Description of the task: Write out the entries below exactly, from the first line to the one with "StronglySorted by_similarity l ->", both ends included.

*** Source information ***

(* ===================================================================== *)
(** * The semantic ranker: the statements                                 *)
(* ===================================================================== *)

Module RankerSpec.
Import SemanticRanker MFacts HeapFacts RankerFacts FloatFacts SignFacts FrameFacts.
Import OrderFacts RelevanceOrder.
Section Spec.
Context `{Library}.

Lemma insert_desc_sorted (x : nat * spec_float) (l : list (nat * spec_float)) :
  F32.is_nan (snd x) = false ->
  Forall (fun y => F32.is_nan (snd y) = false) l ->
  StronglySorted by_similarity l ->
  StronglySorted by_similarity (insert_desc x l).
Proof.
  intros Hx Hl Hs. induction l as [|y l IH]; simpl.
  - repeat constructor.
  - inversion Hl as [|? ? Hy Hl']; subst.
    apply StronglySorted_inv in Hs as [Hs Hyl].
    destruct (F32.ltb (snd x) (snd y)) eqn:Elt.
    + constructor; [by apply IH|].
      rewrite insert_desc_perm. constructor; [|done].
      by apply ltb_leb.
    + constructor; [by constructor|].
      assert (F32.leb (snd y) (snd x) = true) as Hyx by by apply leb_total.
      constructor; [done|].
      eapply Forall_impl; [exact Hyl|]. intros z Hz. unfold by_similarity in *.
      by eapply leb_trans.
Qed.

(** Without NaN, [sort_desc] sorts into descending similarity. *)
Lemma sort_desc_sorted (l : list (nat * spec_float)) :
  Forall (fun y => F32.is_nan (snd y) = false) l ->
  StronglySorted by_similarity (sort_desc l).
Proof.
  induction l as [|x l IH]; intros Hl; simpl; [constructor|].
  inversion Hl; subst. apply insert_desc_sorted; [done| |by apply IH].
  by rewrite sort_desc_perm.
Qed.

Lemma sorted_take {A} (R : A -> A -> Prop) (k : nat) (l : list A) :
  StronglySorted R l -> StronglySorted R (take k l).
Proof.
  intros Hs. rewrite <- (take_drop k l) in Hs.
  by apply StronglySorted_app_1_l in Hs.
Qed.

*** End of Source information ***

Written answer:
(* ===================================================================== *)
(** * The semantic ranker: the statements                                 *)
(* ===================================================================== *)

Module RankerSpec.
Import SemanticRanker MFacts HeapFacts RankerFacts FloatFacts SignFacts FrameFacts.
Import OrderFacts RelevanceOrder.
Section Spec.
Context `{Library}.

Lemma insert_desc_sorted (x : nat * spec_float) (l : list (nat * spec_float)) :
  F32.is_nan (snd x) = false ->
  Forall (fun y => F32.is_nan (snd y) = false) l ->
  StronglySorted by_similarity l ->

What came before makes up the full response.